BEGIN

Lemma selection_sort_order_independent_witness :
  _selection_sort ["kiwi"; "apple"; "pear"] = _selection_sort ["apple"; "kiwi"; "pear"] /\
  (StronglySorted String.le ["apple"; "kiwi"; "pear"] ->
   _selection_sort ["kiwi"; "apple"; "pear"] = ["apple"; "kiwi"; "pear"]).
Proof.
  apply (selection_sort_order_independent ["kiwi"; "apple"; "pear"]
           ["apple"; "kiwi"; "pear"]).
  apply perm_swap.
Defined.

(** X8: on any list, sorted or not, and for any interval, an index returned
    by [_binary_search] other than [-1] lies in the interval and holds the
    target: the search can miss the target in an unsorted list, but it
    never reports a position where the target is not. *)
Theorem binary_search_never_invents (fuel : nat) (sorted_list : list string)
  (target : string) (left right r : Z) :
  _binary_search fuel sorted_list target left right = Normal r ->
  r = (-1)%Z \/
  ((left <= r <= right)%Z /\ py_getitem sorted_list r = Normal target).
Proof.
  revert left right. induction fuel as [|fuel IH]; intros left right; simpl;
    [discriminate|].
  destruct (Z.leb_spec left right) as [Hle|Hgt]; [|intros [= <-]; auto].
  set (mid := ((left + right) / 2)%Z).
  assert (left <= mid <= right)%Z as Hmid.
  { subst mid. split.
    - apply Z.div_le_lower_bound; lia.
    - apply Z.div_le_upper_bound; lia. }
  destruct (py_getitem sorted_list mid) as [x| |] eqn:Hx; simpl; try discriminate.
  destruct (PyStr.eq x target) eqn:Eeq.
  - apply PyStrFacts.eq_true_iff in Eeq. subst x. intros [= <-]. right. auto.
  - destruct (PyStr.lt x target); intros H; destruct (IH _ _ H) as [->|[Hr Hg]];
      auto; right; split; auto; lia.
Qed.

Lemma binary_search_never_invents_witness :
  2%Z = (-1)%Z \/
  ((0 <= 2 <= 2)%Z /\ py_getitem ["pear"; "apple"; "kiwi"] 2 = Normal "kiwi").
Proof.
  apply (binary_search_never_invents 3 ["pear"; "apple"; "kiwi"] "kiwi" 0 2 2).
  reflexivity.
Defined.

(** X9: on an ascending list that may hold the same string several times,
    the search over the whole list returns the index of an occurrence of
    the target when there is one, and [-1] when there is none. *)
Theorem binary_search_sorted_duplicates (sorted_list : list string) (target : string)
  (fuel : nat) :
  Sorted String.le sorted_list ->
  (length sorted_list < fuel)%nat ->
  exists r,
    _binary_search fuel sorted_list target 0 (Z.of_nat (length sorted_list) - 1)
      = Normal r /\
    (In target sorted_list ->
       (0 <= r)%Z /\ sorted_list !! Z.to_nat r = Some target) /\
    (~ In target sorted_list -> r = (-1)%Z).
Proof.
  intros Hs Hf.
  apply Sorted_StronglySorted in Hs; [|intros x y z Hxy Hyz; etrans; eassumption].
  destruct (BinarySearch.binary_search_whole sorted_list target fuel Hs Hf)
    as (r & Hr & [[-> Hnot] | [Hpos Hfound]]).
  - exists (-1)%Z. split; [exact Hr|]. split; [contradiction | reflexivity].
  - exists r. split; [exact Hr|]. split; [auto|].
    intros Hnot. exfalso. apply Hnot.
    apply list_elem_of_In, list_elem_of_lookup. eauto.
Qed.

Lemma binary_search_sorted_duplicates_witness :
  exists r,
    _binary_search 5 ["apple"; "kiwi"; "kiwi"; "pear"] "kiwi" 0
      (Z.of_nat (length ["apple"; "kiwi"; "kiwi"; "pear"]) - 1) = Normal r /\
    (In "kiwi" ["apple"; "kiwi"; "kiwi"; "pear"] ->
       (0 <= r)%Z /\ ["apple"; "kiwi"; "kiwi"; "pear"] !! Z.to_nat r = Some "kiwi") /\
    (~ In "kiwi" ["apple"; "kiwi"; "kiwi"; "pear"] -> r = (-1)%Z).
Proof.
  apply (binary_search_sorted_duplicates ["apple"; "kiwi"; "kiwi"; "pear"] "kiwi" 5).
  - repeat constructor.
  - simpl. lia.
Defined.

(** ** The registry *)

Module MentorMore.
Import PyStr PyStrFacts PyStrMore.

Section FirstWhere.
Context {A : Type} (p : A -> bool).

Lemma first_where_sound (l : list A) (i : nat) (x : A) :
  first_where p l = Some (i, x) ->
  l !! i = Some x /\ p x = true /\
  forall j y, (j < i)%nat -> l !! j = Some y -> p y = false.
Proof.
  revert i x. induction l as [|a rest IH]; intros i x; simpl; [discriminate|].
  destruct (p a) eqn:E.
  - intros [= <- <-]. repeat split; auto. intros j y Hj. lia.
  - destruct (first_where p rest) as [[i' x']|]; [|discriminate].
    intros [= <- <-]. destruct (IH i' x' eq_refl) as (Hl & Hp & Hbefore).
    repeat split; auto. intros [|j] y Hj Hy; simplify_eq/=; [exact E|].
    apply (Hbefore j); [lia | assumption].
Qed.

Lemma first_where_complete (l : list A) (i : nat) (x : A) :
  l !! i = Some x -> p x = true ->
  (forall j y, (j < i)%nat -> l !! j = Some y -> p y = false) ->
  first_where p l = Some (i, x).
Proof.
  revert i. induction l as [|a rest IH]; intros [|i] Hi Hp Hbefore; simplify_eq/=.
  - rewrite Hp. reflexivity.
  - rewrite (Hbefore 0%nat a) by (simpl; auto with lia).
    rewrite (IH i Hi Hp); [reflexivity|].
    intros j y Hj Hy. apply (Hbefore (S j)); [lia | exact Hy].
Qed.
#[local] Set Warnings "-register-all".

#[local] Open Scope string_scope.
#[local] Open Scope list_scope.
#[local] Open Scope Z_scope.

(** ** Python values and exceptions *)

(** The values that occur in a parsed listing response and in the attribute
    argument.  Floats are left out: the only float of the program is
    [mbSize], see [pyfloat] below. *)
Inductive pyobj : Type :=
| VNone
| VBool (b : bool)
| VInt (z : Z)
| VStr (s : string)
| VList (items : list pyobj)
| VDict (entries : list (string * pyobj)).

(** The exceptions the program can end with.  [ClientError] and
    [EndpointConnectionError] are botocore's: the service answered with an
    error code (for instance [AccessDenied]), or could not be reached.
    [PyException] is a plain [Exception], which is what the telemetry SDK
    raises from [force_flush].  The others are raised by the interpreter. *)
Inductive exn : Type :=
| KeyError (key : string)
| TypeError
| OverflowError
| ZeroDivisionError
| ClientError (code : string)
| EndpointConnectionError
| PyException (message : string).

(** How a computation ends.  [Running] is the answer of a loop that has not
    finished within the number of iterations it was given. *)
Inductive outcome (A : Type) : Type :=
| Return (a : A)
| Raise (e : exn)
| Running.
(** C2.  A call that finds an entry younger than 300000 ms under its
    fingerprint returns the data of that entry and hands nothing to [fetch];
    so a call followed by a second one inside the freshness window of the
    entry hands at most one request to [fetch] in total. *)
Theorem makeRequest_fresh_entry_served url options :
  (forall env st e,
      map_get (cacheKey url options) (cache (this st)) = Some e ->
      now_read env - timestamp e < 300000 ->
      makeRequest url options env st = (Return (data e), st)
      /\ requests_issued st (snd (makeRequest url options env st)) = 0)
  /\
  (forall env1 env2 st e,
      let st1 := snd (makeRequest url options env1 st) in
      let st2 := snd (makeRequest url options env2 st1) in
      map_get (cacheKey url options) (cache (this st1)) = Some e ->
      now_read env2 - timestamp e < 300000 ->
      fst (makeRequest url options env2 st1) = Return (data e)
      /\ requests_issued st1 st2 = 0
      /\ requests_issued st st2 <= 1).
Proof.
  assert (Hhit : forall env st e,
      map_get (cacheKey url options) (cache (this st)) = Some e ->
      now_read env - timestamp e < 300000 ->
      makeRequest url options env st = (Return (data e), st)
      /\ requests_issued st (snd (makeRequest url options env st)) = 0).
  { intros env st e Hget Hage.
    assert (Hc : cached (cacheKey url options) (now_read env) (cache (this st))
                 = Some (data e)) by (apply cached_Some; eauto).
    split; [now apply makeRequest_hit|].
    rewrite makeRequest_requests. now rewrite Hc. }
  split; [exact Hhit|].
  intros env1 env2 st e st1 st2 Hget Hage.
  destruct (Hhit env2 st1 e Hget Hage) as [Hcall H0].
  fold st2 in H0. split; [now rewrite Hcall | split; [exact H0|]].
  pose proof (makeRequest_requests url options env1 st) as H1. fold st1 in H1.
  unfold requests_issued in *.
  destruct (cached _ _ _); lia.
Qed.

(** C2 at a concrete pair of calls: the catalog is fetched, then asked for
    again one second later. *)
Lemma makeRequest_fresh_entry_served_witness :
  let st1 := snd (makeRequest products_url [] env_ok constructed) in
  makeRequest products_url [] env_404 st1 = (Return (JArray catalog), st1)
  /\ requests_issued constructed (snd (makeRequest products_url [] env_404 st1)) <= 1.
Proof.
  intros st1.
  pose proof (makeRequest_fresh_entry_served products_url []) as [Hone Htwo].
  split.
  - apply (Hone env_404 st1 (mkEntry (JArray catalog) 1120)); [reflexivity | simpl; lia].
  - apply (Htwo env_ok env_404 constructed (mkEntry (JArray catalog) 1120));
      [reflexivity | simpl; lia].
Defined.

(** C3.  A call that finds under its fingerprint an entry of 300000 ms or
    more hands exactly one request to [fetch].  When it succeeds, as it does
    when the response is a success with a JSON body, the fingerprint holds
    one entry afterwards: the new data with the current time.  The old entry
    is gone and the other fingerprints are untouched. *)
Theorem makeRequest_stale_entry_refetched url options env st old :
  let key := cacheKey url options in
  let st' := snd (makeRequest url options env st) in
  unique_keys (cache (this st)) ->
  map_get key (cache (this st)) = Some old ->
  300000 <= now_read env - timestamp old ->
  requests_issued st st' = 1
  /\ network_log st' = mkRequest url options :: network_log st
  /\ (forall d,
        fst (makeRequest url options env st) = Return d ->
        entries_of key (cache (this st')) = [mkEntry d (now_write env)]
        /\ map_get key (cache (this st')) = Some (mkEntry d (now_write env))
        /\ (forall k, k <> key ->
              entries_of k (cache (this st')) = entries_of k (cache (this st))))
  /\ (forall t s d,
        exchange env = mkExchange (Some t) (Responds (mkResponse s (Parses d))) ->
        t < requestTimeout (this st) ->
        200 <= s <= 299 ->
        fst (makeRequest url options env st) = Return d).
Proof.
  intros key st' Huniq Hget Hage.
  assert (Hc : cached key (now_read env) (cache (this st)) = None)
    by (apply cached_None; right; eauto).
  destruct (makeRequest_miss _ _ _ _ Hc) as [Hst Hres].
  split; [|split; [|split]].
  - unfold st'. rewrite makeRequest_requests. fold key. now rewrite Hc.
  - unfold st'. rewrite Hst. apply makeRequest_try_log.
  - intros d Hd.
    assert (Htry : fst (makeRequest_try url options env st) = Return d).
    { rewrite Hres in Hd.
      destruct (fst (makeRequest_try url options env st));
        [exact Hd | discriminate | discriminate]. }
    assert (Hcache : cache (this st')
                     = map_set key (mkEntry d (now_write env)) (cache (this st))).
    { unfold st'. rewrite Hst, makeRequest_try_cache, Htry. reflexivity. }
    rewrite Hcache. split; [|split].
    + apply entries_of_set_unique, Huniq.
    + apply map_get_set_eq.
    + intros k Hk. now apply entries_of_set_ne.
  - intros t s d Hx Ht Hs.
    rewrite Hres, makeRequest_try_result, Hx. unfold fetch. simpl.
    destruct (Z.ltb_spec t (requestTimeout (this st))); [|lia].
    unfold ok, json. simpl.
    destruct (Z.leb_spec 200 s); [|lia].
    destruct (Z.leb_spec s 299); [|lia]. reflexivity.
Qed.
Definition actionsURL (version goos goarch : string) : string :=
  baseDownloadURL +:+ "/" +:+ version +:+ "/actionsrt_" +:+ goos +:+ "_" +:+
  goarch +:+ ".zip".

Definition installActionsBinary (dir version : string) : M (list outcome) :=
  goos <- ask GOOS ;;
  goarch <- ask GOARCH ;;
  r <- downloadFile dir (actionsURL version goos goarch) ;;
  match r with
  | (_, Some e) => ret [Some (Errorf "Error downloading actions binary" e)]
  | (filepath, None) =>
      r <- extractFile filepath dir ;;
      match r with
      | (_, Some e) => ret [Some (Errorf "Error extracting actions binary" e)]
      | (extractedFilePath, None) =>
          r <- moveFileToPath extractedFilePath ;;
          match r with
          | (_, Some e) =>
              ret [Some (Errorf "Error moving actions binary to path" e)]
          | (actionsPath, None) =>
              err <- makeExecutable actionsPath ;;
              match err with
              | Some e =>
                  ret [Some (Errorf "Error making actions binary executable" e)]
              | None => ret [None]
              end
          end
      end
  end.

(** The steps [Init] starts, in the order it appends them. *)
Definition initSteps : list (string -> string -> M (list outcome)) :=
  [installActionsBinary; runPlacementService; runRedis].

(** [Init] under a schedule of its goroutines: the error it returns, or
    [None] when the schedule is not one of its runs or ends before [Init]
    has returned.  The steps act on separate parts of the host, each is run
    on the world left by [getActionsDir]. *)
Definition Init (runtimeVersion : string) (schedule : list action) (w : World)
  : option outcome :=
  match getActionsDir w with
  | ((_, Some err), _) => Some (Some err)
  | ((dir, None), w') =>
      let progs := (fun step => fst (step dir runtimeVersion w')) <$> initSteps in
      match exec schedule (spawn progs) with
      | Some s => match main s with
                  | MRet err => Some err
                  | MRecv => None
                  end
      | None => None
      end
  end.

End Installer.

(** ** Example hosts *)

(** A host on which every container-runtime command ends with [docker],
    every download yields [body] and every archive holds [archive]. *)
Definition example_world (goos env_path : string) (docker : option error)
    (body : string) (archive : list ZipFile) : World :=
  {| GOOS := goos; GOARCH := "amd64"; PATH := env_path;
     HomeDir := inr "/home/u"; files := ∅; modes := ∅; umask := 18;
     stat_fault := fun _ => None; fault := fun _ _ => None;
     http_response := fun _ => inr {| Body := body; BodyErr := None |};
     cmd_exit := fun _ _ => docker;
     zip_entries := fun _ => inr archive;
     log := [] |}.

(** The host [w] with the file [path] holding [content], of mode [mode]. *)
Definition with_file_mode (path content : string) (mode : N) (w : World) : World :=
  set_files (<[path := content]> (files w))
    (set_modes (<[path := mode]> (modes w)) w).

(** The same for a file of mode 0644. *)
Definition with_file (path content : string) (w : World) : World :=
  with_file_mode path content 420 w.

(** Stand-ins for the path functions on slash-separated paths without dots
    or doubled slashes, the only ones the examples use. *)
Definition example_Join (dir name : string) : string := dir +:+ "/" +:+ name.
Definition example_Base (path : string) : string :=
  default EmptyString (last (Split path "/")).

(** A Linux host where an older download is already in the install
    directory. *)
Definition world_with_old_download : World :=
  with_file "/home/u/.actions/actionsrt_linux_amd64.zip" "old archive"
    (example_world "linux" "/usr/bin" None "new archive" []).

Definition entry_A : ZipFile :=
  {| Name := "actionsrt"; Mode := 493; OpenErr := None;
     Data := "runtime binary"; ReadErr := None |}.
Definition entry_B : ZipFile :=
  {| Name := "README"; Mode := 420; OpenErr := None;
     Data := "read me"; ReadErr := None |}.



(** A Windows host whose PATH names the install directory in capitals. *)
Definition world_windows_on_path : World :=
  example_world "windows" "C:\Windows;C:\ACTIONS;C:\Go\bin" None "archive" [].

(** A host whose archives hold no entry, before the download and after
    it. *)
Definition world_empty_archive : World :=
  example_world "linux" "/usr/bin" None "archive" [].

Definition world_empty_archive_downloaded : World :=
  let url := actionsURL "0.3.0" "linux" "amd64" in
  let path := "/home/u/.actions/actionsrt_linux_amd64.zip" in
  set_files {[ path := "archive" ]}
    (set_modes {[ path := 420%N ]}
       (add_event (EvOpenFile path 438)
          (add_event (EvHttpGet url) world_empty_archive))).

(** Three tasks.  The second one's error is received after the third one's
    nil: [Init] has returned while the first task has not sent yet. *)
Definition docker_missing : error :=
  errorString
    "Failed to launch placement service. Make sure Docker is installed and running".
Definition run_with_error : list action := [ASend 2; ASend 1].
Definition run_with_error_end : sched :=
  {| tasks := [TRun [None]; TRun []; TRun []]; wg := 3; closed := false;
     main := MRet (Some docker_missing);
     reads := [None; Some docker_missing] |}.

(** Three tasks that all send nil, run to the end. *)
Definition run_all_nil : list action :=
  [ASend 1; ASend 0; ADone 0; ASend 2; ADone 2; ADone 1; AClose; ARecvClosed].
Definition run_all_nil_end : sched :=
  {| tasks := [TDone; TDone; TDone]; wg := 0; closed := true;
     main := MRet None; reads := [None; None; None] |}.

(** The installer's error is received first. *)
Definition download_timeout : error :=
  errorString "Error downloading actions binary: timeout".
Definition run_installer_fails_end : sched :=
  {| tasks := [TRun []; TRun [None]; TRun [None]]; wg := 3; closed := false;
     main := MRet (Some download_timeout);
     reads := [Some download_timeout] |}.

(** Every byte of [s] is below 128.  On such strings [ToLower] is exactly
    Go's [strings.ToLower]. *)
Fixpoint is_ASCII (s : string) : bool :=
  match s with
  | EmptyString => true
  | String c s' => (N_of_ascii c <? 128)%N && is_ASCII s'
  end.

(** [c] is one of the bytes of [s]. *)
Fixpoint has_byte (c : ascii) (s : string) : bool :=
  match s with
  | EmptyString => false
  | String d s' => Ascii.eqb d c || has_byte c s'
  end.

(** A Linux host with nothing downloaded yet, whose archive holds [A] and
    [B]. *)
Definition world_unix_fresh : World :=
  example_world "linux" "/usr/bin" None "archive" [entry_A; entry_B].

(** A Windows host whose PATH does not name the install directory. *)
Definition world_windows_off_path : World :=
  example_world "windows" "C:\Windows" None "archive" [].

(** A Linux host that holds the extracted binary. *)
Definition world_with_extracted : World :=
  with_file "/home/u/.actions/actionsrt" "runtime binary"
    (example_world "linux" "/usr/bin" None "archive" [entry_A]).

(** A Linux host without a container runtime: the shell-style exit status
    127 for every command. *)
Definition world_docker_missing : World :=
  example_world "linux" "/usr/bin" (Some (ExitError 127 "exit status 127"))
    "archive" [entry_A].

(** A Linux host on which every container is already running. *)
Definition world_all_running : World :=
  example_world "linux" "/usr/bin" (Some (ExitError 125 "exit status 125"))
    "archive" [entry_A].

(** A host whose network is down. *)
Definition world_offline : World :=
  {| GOOS := "linux"; GOARCH := "amd64"; PATH := "/usr/bin";
     HomeDir := inr "/home/u"; files := ∅; modes := ∅; umask := 18;
     stat_fault := fun _ => None; fault := fun _ _ => None;
     http_response := fun _ => inl (ForeignError "dial tcp: i/o timeout");
     cmd_exit := fun _ _ => None;
     zip_entries := fun _ => inr [];
     log := [] |}.

(** [w'] is the host [w] up to its files and its log: it gives the same
    answers. *)
Definition same_host (w w' : World) : Prop :=
  GOOS w' = GOOS w /\ GOARCH w' = GOARCH w /\ PATH w' = PATH w /\
  HomeDir w' = HomeDir w /\ stat_fault w' = stat_fault w /\
  fault w' = fault w /\ http_response w' = http_response w /\
  cmd_exit w' = cmd_exit w /\ zip_entries w' = zip_entries w.

(** A stand-in for [filepath.FromSlash] on Windows. *)
Fixpoint example_FromSlash (s : string) : string :=
  match s with
  | EmptyString => EmptyString
  | String c s' =>
      String (if Ascii.eqb c "/" then "\"%char else c) (example_FromSlash s')
  end.

(** The Windows host [world_windows_on_path] after its download into
    [c:\actions]. *)
Definition world_windows_downloaded : World :=
  let url := actionsURL "0.3.0" "windows" "amd64" in
  let path := "c:\actions/actionsrt_windows_amd64.zip" in
  set_files {[ path := "archive" ]}
    (set_modes {[ path := 420%N ]}
       (add_event (EvOpenFile path 438)
          (add_event (EvHttpGet url) world_windows_on_path))).

(** A host whose container runtime answers the Redis command with [redis]
    and every other command with [other]. *)
Definition world_docker_by_service (redis other : option error) : World :=
  {| GOOS := "linux"; GOARCH := "amd64"; PATH := "/usr/bin";
     HomeDir := inr "/home/u"; files := ∅; modes := ∅; umask := 18;
     stat_fault := fun _ => None; fault := fun _ _ => None;
     http_response := fun _ => inr {| Body := "archive"; BodyErr := None |};
     cmd_exit := fun _ arg =>
       if String.eqb (default EmptyString (last arg)) "redis" then redis
       else other;
     zip_entries := fun _ => inr [];
     log := [] |}.

(** The last byte of a string. *)
Fixpoint last_byte (s : string) : option ascii :=
  match s with
  | EmptyString => None
  | String c EmptyString => Some c
  | String _ s' => last_byte s'
  end.

(** The message of an outcome names the component. *)
Definition names_component (component : string) (o : outcome) : bool :=
  match o with
  | Some e => Contains (Error e) component
  | None => false
  end.

(** * Properties *)

(** ** Launcher tasks *)

Lemma runRedis_sends (dir version : string) (w : World) :
  fst (runRedis dir version w) =
  match cmd_exit w "docker"
          ["run"; "--restart"; "always"; "-d"; "-p"; "6379:6379"; "redis"] with
  | Some e => if isContainerRunError e then [None]
              else [Some (parseDockerError "Redis state store" e)]
  | None => [None]
  end.
Proof.
  unfold runRedis, runCmd, exec_Run, bind, ret.
  destruct (cmd_exit w _ _) as [e|]; [|reflexivity].
  destruct (isContainerRunError e); reflexivity.
Qed.

Lemma runPlacementService_sends (dir version : string) (w : World) :
  fst (runPlacementService dir version w) =
  match cmd_exit w "docker" (placement_args (GOOS w) version) with
  | Some e => if isContainerRunError e then [None]
              else [Some (parseDockerError "placement service" e)]
  | None => [None]
  end.
Proof.
  unfold runPlacementService, runCmd, exec_Run, ask, bind, ret.
  destruct (cmd_exit w _ _) as [e|]; [|reflexivity].
  destruct (isContainerRunError e); reflexivity.
Qed.

(** Every launcher sends exactly one value, whatever the host does. *)
Lemma launchers_send_once (dir version : string) (w : World) :
  length (fst (runRedis dir version w)) = 1%nat /\
  length (fst (runPlacementService dir version w)) = 1%nat.
Proof.
  rewrite runRedis_sends, runPlacementService_sends.
  split; repeat case_match; reflexivity.
Qed.

Lemma HasPrefix_app (a b : string) : HasPrefix (a +:+ b) a = true.
Proof.
  induction a as [|c a IH]; [reflexivity|].
  change (String c a +:+ b) with (String c (a +:+ b)).
  cbn [HasPrefix]. by rewrite Ascii.eqb_refl.
Qed.

Lemma append_assoc (a b c : string) : (a +:+ b) +:+ c = a +:+ b +:+ c.
Proof.
  induction a as [|d a IH]; [reflexivity|].
  change (String d ((a +:+ b) +:+ c) = String d (a +:+ b +:+ c)).
  by rewrite IH.
Qed.

Lemma last_byte_app (a b : string) (c : ascii) :
  last_byte (a +:+ String c b) = last_byte (String c b).
Proof.
  induction a as [|d a IH]; [reflexivity|].
  change (String d a +:+ String c b) with (String d (a +:+ String c b)).
  cbn [last_byte]. rewrite IH.
  destruct a; reflexivity.
Qed.

(** The two messages [parseDockerError] builds never coincide, whatever
    the components. *)
Lemma missing_runtime_message_distinct (c c' : string) :
  "Failed to launch " +:+ c +:+ ". Make sure Docker is installed and running" <>
  "Failed to launch " +:+ c' +:+ ". Is it already running?".
Proof.
  intros Heq. apply (f_equal last_byte) in Heq.
  rewrite <- !append_assoc in Heq.
  rewrite !last_byte_app in Heq. discriminate Heq.
Qed.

END

◆ **Required action**:
Using the data above, transcribe the lines that run from the line with "the program is" to the line with "[PyException] is a", both ends kept, and output nothing else.

◆ **Answer to the problem**:
    argument.  Floats are left out: the only float of the program is
    [mbSize], see [pyfloat] below. *)
Inductive pyobj : Type :=
| VNone
| VBool (b : bool)
| VInt (z : Z)
| VStr (s : string)
| VList (items : list pyobj)
| VDict (entries : list (string * pyobj)).

(** The exceptions the program can end with.  [ClientError] and
    [EndpointConnectionError] are botocore's: the service answered with an
    error code (for instance [AccessDenied]), or could not be reached.
    [PyException] is a plain [Exception], which is what the telemetry SDK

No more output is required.